Depth of field is a bit off. Increase your f stop to f19 or f22 and slow down your shutter speed to compensate. I always leave my ISO on auto.


----------



## Daniel (Mar 12, 2008)

They look dark to me also, but everything looks dark on this computer. the light background with make it hard to get a good exposure for the pen.
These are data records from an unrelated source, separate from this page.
(* ===== verification/FloatRun.v ===== *)
(** * FloatRun: the run of the script on binary64

    The script has no input: its behaviour is one computation.  This file
    evaluates it at the instance [Float_Num] and states what the run does:
    the constants are the doubles Python parses, every call of the sweep
    leaves its loop through [break] within 8 iterations, the current
    decreases along the grid, and the curve the model produces does not pass
    through the hard-coded open-circuit and maximum-power points.  It also
    evaluates two calls outside the sweep in which the loop fails silently.

    The current densities of the sweep are computed once, into [J_ref];
    [J_range_ref] is the theorem that this table is what line 44 produces. *)

From Stdlib Require Import ZArith Floats List Bool Lia String.
From S2P Require Import Prelude Num Diode Newton.
From S2P Require Import Machine FloatNum Sweep Format Report.
From S2P Require Import World Figure Script.
Import ListNotations.

#[local] Set Warnings "-inexact-float".
Local Open Scope float_scope.

Module RefRun.

(** ** The constants are the parsed doubles *)

(** Each decimal literal on the right is read by the parser as the nearest
    double, as Python reads the same literal; the left-hand sides are the
    module constants of [Diode.v]. *)
Lemma constants_parsed :
  Cell.Voc = 1.008312 /\ Cell.Jsc = 30.52638788 /\ Cell.FF = 0.883105 /\
  Cell.eta = 0.271821 /\ Cell.V_MPP = 0.915723 /\ Cell.J_MPP = 29.68373326 /\
  Cell.Vt = 0.02585 /\ Cell.n = 1.2 /\ Cell.J0 = 1e-12 /\ Cell.Rs = 0.001 /\
  Cell.Rsh = 10000 /\ Solver.tol = 1e-10.
Proof. repeat split; reflexivity. Qed.

Lemma ref_divisors_ok : Cell.divisors_ok (F := float) Cell.n Cell.Rsh = true.
Proof. reflexivity. Qed.

(** ** The table of the sweep *)

Definition J_ref : list float :=
  Eval vm_compute in
    match Sweep.J_range with Ok Js => Js | Raise _ => [] end.

Lemma J_range_ref : Sweep.J_range = Ok J_ref.
Proof. vm_cast_no_check (eq_refl (Ok J_ref)). Qed.

Definition V_ref : list float := Eval vm_compute in Sweep.V_range.

Lemma V_range_ref : Sweep.V_range = V_ref.
Proof. vm_cast_no_check (eq_refl V_ref). Qed.

(** ** The sweep *)

Local Abbreviation sc := Sweep.solar_cell_current_default.
Local Abbreviation step V := (Solver.newton_step V Cell.Jsc Cell.J0 Cell.n Cell.Rs Cell.Rsh).
Local Abbreviation iter V := (Solver.iterate V Cell.Jsc Cell.J0 Cell.n Cell.Rs Cell.Rsh).
Local Abbreviation conv V := (Solver.converged V Cell.Jsc Cell.J0 Cell.n Cell.Rs Cell.Rsh).
Local Abbreviation stops V := (Solver.stops_at V Cell.Jsc Cell.J0 Cell.n Cell.Rs Cell.Rsh).

Definition breaks8 (V : float) : bool :=
  Solver.breaks_within V Cell.Jsc Cell.J0 Cell.n Cell.Rs Cell.Rsh 8 Cell.Jsc.

Lemma sweep_breaks8 : forallb breaks8 Sweep.V_range = true.
Proof. vm_cast_no_check (eq_refl true). Qed.

(** C7. Convergence on the sweep: at each of the 500 voltages of [V_range]
    the loop leaves through [break], at an iteration [j < 8]; the cap of
    100 iterations is never reached on the grid. *)
Theorem sweep_converges_within_8 (V : float) :
  In V Sweep.V_range ->
  exists j, (j < 8)%nat /\ stops V 100%nat j Cell.Jsc /\
            conv V (iter V j Cell.Jsc) = true.
Proof.
  intros HV; apply Solver.breaks_within_stops_at; [lia|].
  exact (proj1 (forallb_forall _ _) sweep_breaks8 V HV).
Qed.

Lemma sweep_converges_within_8_witness :
  exists j, (j < 8)%nat /\ stops (-0.1) 100%nat j Cell.Jsc /\
            conv (-0.1) (iter (-0.1) j Cell.Jsc) = true.
Proof.
  apply (sweep_converges_within_8 (-0.1)).
  rewrite V_range_ref; left; reflexivity.
Defined.

(** C19. Monotonicity on the grid: [J_range] is strictly decreasing, sample
    after sample, over the whole sweep. *)
Theorem J_range_strictly_decreasing (Js : list float) (i j : nat)
  (Ji Jj : float) :
  Sweep.J_range = Ok Js -> (i < j)%nat ->
  nth_error Js i = Some Ji -> nth_error Js j = Some Jj ->
  (Jj <? Ji) = true.
Proof.
  rewrite J_range_ref; intros [= <-] Hij Hi Hj.
  apply (pairwise_spec (fun a b => b <? a) J_ref) with (i := i) (j := j);
    [vm_compute; reflexivity|assumption..].
Qed.

Lemma J_range_strictly_decreasing_witness :
  (0x1.e86c04a45dc12p+4 <? 0x1.e86c1cfb84d03p+4) = true.
Proof.
  apply (J_range_strictly_decreasing J_ref 0 100 _ _ J_range_ref);
    [lia|reflexivity|reflexivity].
Defined.

(** ** The hard-coded figures against the modelled curve *)

(** C35. The hard-coded open-circuit voltage is not where the modelled
    current vanishes.  On the grid the current is positive up to sample 458
    ([V = 0.96314]) and negative from sample 459 on ([V = 0.96546]), and at
    [V = Voc = 1.008312] the solver returns a current below -26 mA/cm2. *)
Theorem hard_coded_Voc_is_not_open_circuit :
  (forall Js i J, Sweep.J_range = Ok Js -> nth_error Js i = Some J ->
     ((i <= 458)%nat -> (0 <? J) = true) /\
     ((459 <= i)%nat -> (J <? 0) = true)) /\
  nth_error Sweep.V_range 459 = Some 0x1.ee50f2d657de7p-1 /\
  (0x1.ee50f2d657de7p-1 <? Cell.Voc) = true /\
  exists J, sc Cell.Voc = Ok J /\ (J <? -26) = true.
Proof.
  split; [|split; [|split]].
  - intros Js i J HJs Hi; rewrite J_range_ref in HJs; injection HJs as <-.
    destruct (forallb_split_at (fun J => 0 <? J) (fun J => J <? 0) 459 J_ref)
      with (i := i) (x := J) as [Hpos Hneg];
      [vm_compute; reflexivity|vm_compute; reflexivity|exact Hi|].
    split; intros Hle; [apply Hpos; lia|apply Hneg; lia].
  - rewrite V_range_ref; reflexivity.
  - reflexivity.
  - eexists; split; [vm_compute; reflexivity|reflexivity].
Qed.

(** The power curve, from the table. *)
Definition P_ref : list float :=
  Eval vm_compute in zip_with PrimFloat.mul V_ref J_ref.

Lemma P_range_ref : Sweep.P_range = Ok P_ref.
Proof. unfold Sweep.P_range; rewrite J_range_ref, V_range_ref; reflexivity. Qed.

(** C36. The hard-coded maximum power point is not on the modelled curve.
    The largest value of [P_range] is 24.44 mW/cm2, reached at sample 401
    ([V = 0.8308], more than 0.08 V below [V_MPP = 0.915723]); every power on
    the curve is below the hard-coded [V_MPP * J_MPP = 27.18], which even
    exceeds the top [max(P_range) * 1.1] of the power axis. *)
Theorem hard_coded_MPP_is_not_on_curve :
  exists Ps Pmax top,
    Sweep.P_range = Ok Ps /\
    Sweep.py_max Ps = Ok Pmax /\
    nth_error Ps 401 = Some Pmax /\
    nth_error Sweep.V_range 401 = Some 0x1.a96245985824cp-1 /\
    (0x1.a96245985824cp-1 + 0.08 <? Cell.V_MPP) = true /\
    Sweep.power_ylim = Ok (0, top) /\
    (top <? Cell.V_MPP * Cell.J_MPP) = true.
Proof.
  exists P_ref; do 2 eexists; split; [exact P_range_ref|].
  unfold Sweep.power_ylim; rewrite P_range_ref, V_range_ref.
  repeat split; vm_compute; reflexivity.
Qed.

(** ** The curve and the window of the figure *)

(** C25. The curve is well formed: the sweep returns; the three arrays have
    500 entries each, all finite; the voltage grid increases strictly from
    [-0.1] to [Voc + 0.05], both endpoints included. *)
Theorem curve_well_formed :
  exists Js Ps,
    Sweep.J_range = Ok Js /\ Sweep.P_range = Ok Ps /\
    List.length Sweep.V_range = 500%nat /\
    List.length Js = 500%nat /\ List.length Ps = 500%nat /\
    forallb is_finite (Sweep.V_range ++ Js ++ Ps) = true /\
    pairwise (fun a b => a <? b) Sweep.V_range = true /\
    nth_error Sweep.V_range 0 = Some (- 0.1) /\
    nth_error Sweep.V_range 499 = Some (Cell.Voc + 0.05).
Proof.
  exists J_ref, P_ref; rewrite V_range_ref.
  split; [exact J_range_ref|split; [exact P_range_ref|]].
  repeat (apply conj); vm_compute; reflexivity.
Qed.


(** C39. The window of the current axis: the three marked points (the
    hard-coded [Voc], [Jsc] and maximum power point) lie strictly inside the
    limits of lines 86-87, while the computed curve leaves the window
    through its lower edge: exactly the samples from number 460 on are below
    the limit [-2]. *)
Theorem current_axis_window :
  let (xlo, xhi) := Sweep.current_xlim in
  let (ylo, yhi) := Sweep.current_ylim in
  ((xlo <? 0) && (0 <? Cell.V_MPP) && (Cell.V_MPP <? Cell.Voc)
   && (Cell.Voc <? xhi) = true) /\
  ((ylo <? 0) && (0 <? Cell.J_MPP) && (Cell.J_MPP <? Cell.Jsc)
   && (Cell.Jsc <? yhi) = true) /\
  forall Js i J, Sweep.J_range = Ok Js -> nth_error Js i = Some J ->
    ((i < 460)%nat -> (ylo <? J) = true) /\
    ((460 <= i)%nat -> (J <? ylo) = true).
Proof.
  cbv zeta beta iota delta [Sweep.current_xlim Sweep.current_ylim].
  split; [reflexivity|split; [reflexivity|]].
  intros Js i J HJs Hi; rewrite J_range_ref in HJs; injection HJs as <-.
  apply (forallb_split_at (fun J => fst Sweep.current_ylim <? J)
           (fun J => J <? fst Sweep.current_ylim) 460 J_ref);
    [vm_compute; reflexivity..|exact Hi].
Qed.

(** ** Calls outside the sweep: silent failures of the loop *)

(** C37. Overflow is not detected.  At [V = 22] the exponential overflows
    in the first iteration, [f/df] is [inf/inf], and the call returns nan as
    an ordinary value after running all 100 iterations. *)
Theorem overflow_returns_nan :
  nexp (Cell.diode_arg 22 Cell.n Cell.Rs Cell.Jsc) = infinity /\
  stops 22 100%nat 99%nat Cell.Jsc /\
  sc 22 = Ok nan.
Proof.
  split; [vm_compute; reflexivity|split; [|vm_compute; reflexivity]].
  apply Solver.breaks_within_false_stops_at; vm_compute; reflexivity.
Qed.

(** C38. The cap is reached without notice.  At [V = 5] none of the 100
    iterations meets the step test; the call still returns a value, which
    is the hundredth iterate and is itself far from a fixed point of the
    update: the next step would still exceed 30 mA/cm2. *)
Theorem cap_reached_returns_unconverged :
  stops 5 100%nat 99%nat Cell.Jsc /\
  sc 5 = Ok (iter 5 100 Cell.Jsc) /\
  (30 <? abs (step 5 (iter 5 100 Cell.Jsc) - iter 5 100 Cell.Jsc)) = true.
Proof.
  split; [|split; vm_compute; reflexivity].
  apply Solver.breaks_within_false_stops_at; vm_compute; reflexivity.
Qed.

(** ** The text the script produces *)


(** The text of the figure: the four legend labels, the title and the
    parameter box. *)
Theorem figure_text :
  Report.label_Voc = "Voc = 1.008 V"%string /\
  Report.label_Jsc = "Jsc = 30.53 mA/cm²"%string /\
  Report.label_MPP = "MPP: (0.916 V, 29.68 mA/cm²)"%string /\
  Report.label_max_power = "Max Power: 27.18 mW/cm²"%string /\
  Report.title =
    ("Current-Voltage (J-V) Characteristics of GaAs p-i-n Solar Cell"
     ++ newline
     ++ "Efficiency (η) = 27.18% | Fill Factor (FF) = 88.31%")%string /\
  Report.textstr =
    join newline
      [ "Voc = 1.008 V"; "Jsc = 30.53 mA/cm²"; "FF = 88.31%"; "η = 27.18%";
        "V_MPP = 0.916 V"; "J_MPP = 29.68 mA/cm²";
        "GaAs p-i-n Solar Cell" ]%string.
Proof. repeat split; vm_compute; reflexivity. Qed.

(** The evaluation lines are printed unconditionally; for the
    constants of the script the three numeric statements they make are
    true: the efficiency exceeds 27 percent, the fill factor 88 percent and
    the short-circuit current density 30 mA/cm2. *)
Theorem evaluation_lines_hold :
  (27 <? Cell.eta * Report.hundred) = true /\
  (88 <? Cell.FF * Report.hundred) = true /\
  (30 <? Cell.Jsc) = true.
Proof. repeat split; reflexivity. Qed.

(** ** Witnesses of the control-flow theorems at the reference call *)

Lemma solar_cell_current_returns_stopping_iterate_witness :
  exists! j,
    Solver.stops_at 0 Cell.Jsc Cell.J0 Cell.n Cell.Rs Cell.Rsh 100 j Cell.Jsc /\
    Sweep.solar_cell_current_default 0
    = Ok (Solver.iterate 0 Cell.Jsc Cell.J0 Cell.n Cell.Rs Cell.Rsh (S j)
            Cell.Jsc).
Proof.
  exact (Solver.solar_cell_current_returns_stopping_iterate
           0 Cell.Jsc Cell.J0 Cell.n Cell.Rs Cell.Rsh ref_divisors_ok).
Defined.

Lemma solar_cell_current_one_step_past_guess_witness :
  exists j, (j < 100)%nat /\
    0x1.e86c127f29f03p+4
    = Solver.newton_step 0 Cell.Jsc Cell.J0 Cell.n Cell.Rs Cell.Rsh
        (Solver.iterate 0 Cell.Jsc Cell.J0 Cell.n Cell.Rs Cell.Rsh j Cell.Jsc) /\
    (Solver.converged 0 Cell.Jsc Cell.J0 Cell.n Cell.Rs Cell.Rsh
       (Solver.iterate 0 Cell.Jsc Cell.J0 Cell.n Cell.Rs Cell.Rsh j Cell.Jsc)
     = true \/ j = 99%nat).
Proof.
  apply (Solver.solar_cell_current_one_step_past_guess
           0 Cell.Jsc Cell.J0 Cell.n Cell.Rs Cell.Rsh).
  vm_compute; reflexivity.
Defined.

Lemma call_invariant_witness :
  Machine.inv 0 Cell.Jsc Cell.J0 Cell.n Cell.Rs Cell.Rsh
    (Machine.Returned 0x1.e86c127f29f03p+4).
Proof.
  apply (Machine.call_invariant 0 Cell.Jsc Cell.J0 Cell.n Cell.Rs Cell.Rsh 2).
  apply steps_S with (b := Machine.Loop 1 0x1.e86c127f29f03p+4
                              (Some 0x1.e86c127f29f03p+4));
    [|apply steps_1]; apply Machine.next_step; vm_compute; reflexivity.
Defined.

Lemma script_draws_then_reports_witness :
  exists (Js Ps : list float) (top : float),
    Sweep.J_range = Ok Js /\ Sweep.P_range = Ok Ps /\
    Sweep.power_ylim = Ok (0, top) /\
    Script.run
    = ((map Lib (Figure.all_calls Sweep.V_range Js Ps top)
        ++ map Out (fst Report.report))%list,
       snd Report.report).
Proof. exact (Script.script_draws_then_reports ref_divisors_ok). Defined.

End RefRun.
You can overexpose in steps until you get one that comes out best for the pen. the background will get more and more washed out as the detail in the pen gets better and better.


----------



## Hello (Mar 12, 2008)

I don't know anything about cameras...well, I know that you push the button on the top and it takes a picture...and hopefully the picture isn't of the lens cap.... but here's my thought.
The pens look nice....the photo seems well "staged" (is that a good term?), but the phot, or rather, the pen in the photo doesn't "pop" out and grab your attention. What I mean by "pop" is...well.... you know how when you take a picture of someone with really brilliant blue or green eyes, even with a disposable camera, their eyes always immediately draw your attention?...that's "pop".
I hope I'm not just making a big mess....


----------



## Rifleman1776 (Mar 12, 2008)

Dark, out of focus, too much contrast between subject and background. The contrast problem can be overcome with more front lighting.


----------



## W3DRM (Mar 15, 2008)

> _Originally posted by aurrida_
> 
> i think the composition does justice to the pen but not the cap. not sure what would be better, maybe standing up?



I agree about the cap. It needs to be standing up or in a different position. For some reason my eyes keep being drawn to what is inside the cap...

Focus is not crisp and as others have said, the image is a little under-exposed resulting in loss of pen detail.


----------